- [Problem details]:
Report how many lines of the entries below contain the word "MAXFILE", and nothing more.

[Stored items]

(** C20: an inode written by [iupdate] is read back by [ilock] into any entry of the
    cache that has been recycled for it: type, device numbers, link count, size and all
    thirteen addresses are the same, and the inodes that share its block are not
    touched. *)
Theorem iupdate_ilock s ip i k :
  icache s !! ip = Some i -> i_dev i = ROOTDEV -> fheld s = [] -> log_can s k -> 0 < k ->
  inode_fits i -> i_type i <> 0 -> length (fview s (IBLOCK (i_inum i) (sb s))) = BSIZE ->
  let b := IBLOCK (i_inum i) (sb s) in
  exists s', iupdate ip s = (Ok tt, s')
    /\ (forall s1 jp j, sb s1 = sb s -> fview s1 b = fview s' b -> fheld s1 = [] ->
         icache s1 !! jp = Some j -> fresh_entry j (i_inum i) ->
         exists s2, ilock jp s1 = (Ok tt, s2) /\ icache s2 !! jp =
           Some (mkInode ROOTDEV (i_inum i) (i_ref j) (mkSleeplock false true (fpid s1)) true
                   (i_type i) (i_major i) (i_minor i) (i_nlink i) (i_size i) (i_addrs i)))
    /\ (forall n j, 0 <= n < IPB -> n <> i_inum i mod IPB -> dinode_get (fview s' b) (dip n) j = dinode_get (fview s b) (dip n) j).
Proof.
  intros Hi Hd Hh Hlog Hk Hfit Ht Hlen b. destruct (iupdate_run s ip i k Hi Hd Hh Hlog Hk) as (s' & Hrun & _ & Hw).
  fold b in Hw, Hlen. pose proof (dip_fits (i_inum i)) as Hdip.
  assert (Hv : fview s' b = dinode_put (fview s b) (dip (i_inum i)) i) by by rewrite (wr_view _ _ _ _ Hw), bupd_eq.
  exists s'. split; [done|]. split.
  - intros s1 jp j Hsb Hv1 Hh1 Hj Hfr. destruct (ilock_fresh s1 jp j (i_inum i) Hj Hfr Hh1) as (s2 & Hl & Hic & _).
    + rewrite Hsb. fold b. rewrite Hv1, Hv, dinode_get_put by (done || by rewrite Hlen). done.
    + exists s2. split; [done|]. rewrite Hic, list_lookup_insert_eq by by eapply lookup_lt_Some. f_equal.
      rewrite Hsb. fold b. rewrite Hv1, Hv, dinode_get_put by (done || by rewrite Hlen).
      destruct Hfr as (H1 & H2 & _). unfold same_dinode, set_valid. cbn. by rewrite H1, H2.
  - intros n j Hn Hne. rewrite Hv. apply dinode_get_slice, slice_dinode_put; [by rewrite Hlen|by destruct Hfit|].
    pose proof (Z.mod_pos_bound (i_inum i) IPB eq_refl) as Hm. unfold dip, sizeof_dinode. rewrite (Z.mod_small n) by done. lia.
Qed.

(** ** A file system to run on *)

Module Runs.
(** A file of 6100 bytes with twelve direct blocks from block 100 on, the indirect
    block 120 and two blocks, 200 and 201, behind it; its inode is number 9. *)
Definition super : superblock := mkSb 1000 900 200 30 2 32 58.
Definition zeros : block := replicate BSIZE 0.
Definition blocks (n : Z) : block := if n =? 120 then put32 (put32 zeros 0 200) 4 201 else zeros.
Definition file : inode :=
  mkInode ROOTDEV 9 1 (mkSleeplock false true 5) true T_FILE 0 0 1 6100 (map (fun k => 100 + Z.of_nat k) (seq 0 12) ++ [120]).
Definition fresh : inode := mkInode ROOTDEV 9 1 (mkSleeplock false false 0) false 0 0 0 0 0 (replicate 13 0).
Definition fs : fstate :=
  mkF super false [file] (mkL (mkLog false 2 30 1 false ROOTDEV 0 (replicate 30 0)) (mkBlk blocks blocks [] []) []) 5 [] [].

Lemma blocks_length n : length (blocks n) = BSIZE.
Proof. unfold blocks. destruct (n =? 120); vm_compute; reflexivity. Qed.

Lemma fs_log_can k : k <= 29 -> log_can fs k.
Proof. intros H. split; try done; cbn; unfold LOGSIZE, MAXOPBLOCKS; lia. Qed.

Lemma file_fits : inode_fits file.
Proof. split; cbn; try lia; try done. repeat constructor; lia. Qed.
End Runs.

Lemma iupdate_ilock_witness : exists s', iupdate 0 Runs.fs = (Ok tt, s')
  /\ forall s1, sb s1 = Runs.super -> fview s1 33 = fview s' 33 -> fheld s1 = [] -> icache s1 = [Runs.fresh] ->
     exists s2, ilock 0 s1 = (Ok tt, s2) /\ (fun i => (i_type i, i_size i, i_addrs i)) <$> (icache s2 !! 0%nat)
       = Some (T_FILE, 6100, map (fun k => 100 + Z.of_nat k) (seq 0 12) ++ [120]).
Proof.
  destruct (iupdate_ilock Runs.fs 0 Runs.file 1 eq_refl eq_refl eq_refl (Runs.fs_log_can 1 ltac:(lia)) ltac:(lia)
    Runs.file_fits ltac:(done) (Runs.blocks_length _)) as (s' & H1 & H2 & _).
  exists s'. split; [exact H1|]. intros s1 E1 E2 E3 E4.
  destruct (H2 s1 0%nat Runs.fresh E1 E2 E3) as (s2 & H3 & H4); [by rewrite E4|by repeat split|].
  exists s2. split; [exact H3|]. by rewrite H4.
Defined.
--
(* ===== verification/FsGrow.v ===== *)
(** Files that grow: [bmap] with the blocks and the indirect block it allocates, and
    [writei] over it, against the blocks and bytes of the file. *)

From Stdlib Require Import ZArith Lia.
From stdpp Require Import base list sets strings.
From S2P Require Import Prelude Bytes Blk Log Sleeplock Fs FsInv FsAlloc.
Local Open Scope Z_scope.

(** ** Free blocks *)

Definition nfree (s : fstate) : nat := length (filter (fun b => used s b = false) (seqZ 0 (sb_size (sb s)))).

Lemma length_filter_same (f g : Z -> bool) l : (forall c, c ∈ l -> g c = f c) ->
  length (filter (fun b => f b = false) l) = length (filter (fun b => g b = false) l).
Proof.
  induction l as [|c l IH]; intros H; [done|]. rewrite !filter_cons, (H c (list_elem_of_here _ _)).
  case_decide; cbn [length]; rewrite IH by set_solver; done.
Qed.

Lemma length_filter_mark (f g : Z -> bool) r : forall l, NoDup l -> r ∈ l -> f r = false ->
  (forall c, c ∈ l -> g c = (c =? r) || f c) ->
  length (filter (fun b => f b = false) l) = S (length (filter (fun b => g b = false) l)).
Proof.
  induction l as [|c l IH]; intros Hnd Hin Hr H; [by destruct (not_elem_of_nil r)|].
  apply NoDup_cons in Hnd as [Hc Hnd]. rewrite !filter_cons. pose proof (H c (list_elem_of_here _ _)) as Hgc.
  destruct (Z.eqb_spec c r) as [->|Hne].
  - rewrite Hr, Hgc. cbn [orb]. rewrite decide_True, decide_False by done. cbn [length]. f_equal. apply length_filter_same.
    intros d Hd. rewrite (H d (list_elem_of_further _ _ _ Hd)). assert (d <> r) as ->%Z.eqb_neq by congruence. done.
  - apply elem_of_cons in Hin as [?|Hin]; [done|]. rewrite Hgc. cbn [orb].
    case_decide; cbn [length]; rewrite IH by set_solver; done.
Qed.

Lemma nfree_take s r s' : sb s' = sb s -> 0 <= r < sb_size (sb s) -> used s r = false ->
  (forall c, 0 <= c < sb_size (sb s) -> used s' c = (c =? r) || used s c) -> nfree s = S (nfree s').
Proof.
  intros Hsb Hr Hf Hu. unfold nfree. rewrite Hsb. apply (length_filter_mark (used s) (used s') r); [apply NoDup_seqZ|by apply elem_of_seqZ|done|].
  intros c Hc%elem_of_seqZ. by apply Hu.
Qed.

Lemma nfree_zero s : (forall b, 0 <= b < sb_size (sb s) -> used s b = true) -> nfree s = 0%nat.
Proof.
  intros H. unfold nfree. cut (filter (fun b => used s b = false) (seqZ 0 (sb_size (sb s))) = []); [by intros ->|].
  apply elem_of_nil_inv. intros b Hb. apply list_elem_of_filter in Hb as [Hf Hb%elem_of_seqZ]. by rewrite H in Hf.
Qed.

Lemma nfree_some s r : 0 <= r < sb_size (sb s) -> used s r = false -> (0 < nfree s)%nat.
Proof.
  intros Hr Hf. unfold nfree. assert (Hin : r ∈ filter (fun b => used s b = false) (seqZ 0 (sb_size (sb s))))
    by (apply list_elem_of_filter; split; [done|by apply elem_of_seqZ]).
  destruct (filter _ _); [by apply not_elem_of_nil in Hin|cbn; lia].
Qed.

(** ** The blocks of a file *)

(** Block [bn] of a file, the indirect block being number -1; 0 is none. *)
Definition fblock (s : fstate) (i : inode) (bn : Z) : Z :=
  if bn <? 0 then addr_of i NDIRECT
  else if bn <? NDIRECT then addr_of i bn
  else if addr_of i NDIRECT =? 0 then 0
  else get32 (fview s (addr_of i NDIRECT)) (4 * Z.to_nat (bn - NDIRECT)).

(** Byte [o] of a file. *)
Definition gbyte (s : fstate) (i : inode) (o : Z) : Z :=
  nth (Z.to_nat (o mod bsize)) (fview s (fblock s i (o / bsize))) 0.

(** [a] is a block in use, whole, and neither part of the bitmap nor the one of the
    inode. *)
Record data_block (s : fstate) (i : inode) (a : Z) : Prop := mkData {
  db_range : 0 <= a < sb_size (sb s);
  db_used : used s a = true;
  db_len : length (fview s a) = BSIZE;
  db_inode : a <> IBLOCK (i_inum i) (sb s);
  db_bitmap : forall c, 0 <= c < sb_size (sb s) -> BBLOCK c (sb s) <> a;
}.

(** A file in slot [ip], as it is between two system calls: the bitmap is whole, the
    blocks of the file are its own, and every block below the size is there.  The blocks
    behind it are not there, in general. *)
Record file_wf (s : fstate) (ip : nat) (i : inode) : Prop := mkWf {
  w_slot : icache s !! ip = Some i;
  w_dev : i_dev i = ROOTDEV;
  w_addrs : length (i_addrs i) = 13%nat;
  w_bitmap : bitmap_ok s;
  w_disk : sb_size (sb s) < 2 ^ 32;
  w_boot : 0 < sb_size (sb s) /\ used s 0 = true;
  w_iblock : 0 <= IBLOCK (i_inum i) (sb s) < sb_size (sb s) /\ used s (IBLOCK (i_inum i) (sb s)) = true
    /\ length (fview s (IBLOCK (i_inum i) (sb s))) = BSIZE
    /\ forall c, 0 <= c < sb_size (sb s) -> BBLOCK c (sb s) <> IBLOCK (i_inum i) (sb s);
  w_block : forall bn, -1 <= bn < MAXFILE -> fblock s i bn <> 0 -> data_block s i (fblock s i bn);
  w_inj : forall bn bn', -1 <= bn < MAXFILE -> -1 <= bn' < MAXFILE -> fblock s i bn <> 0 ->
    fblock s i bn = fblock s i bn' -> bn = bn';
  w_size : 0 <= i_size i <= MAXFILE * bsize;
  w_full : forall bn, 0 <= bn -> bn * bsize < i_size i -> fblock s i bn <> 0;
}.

- [Result below]:
3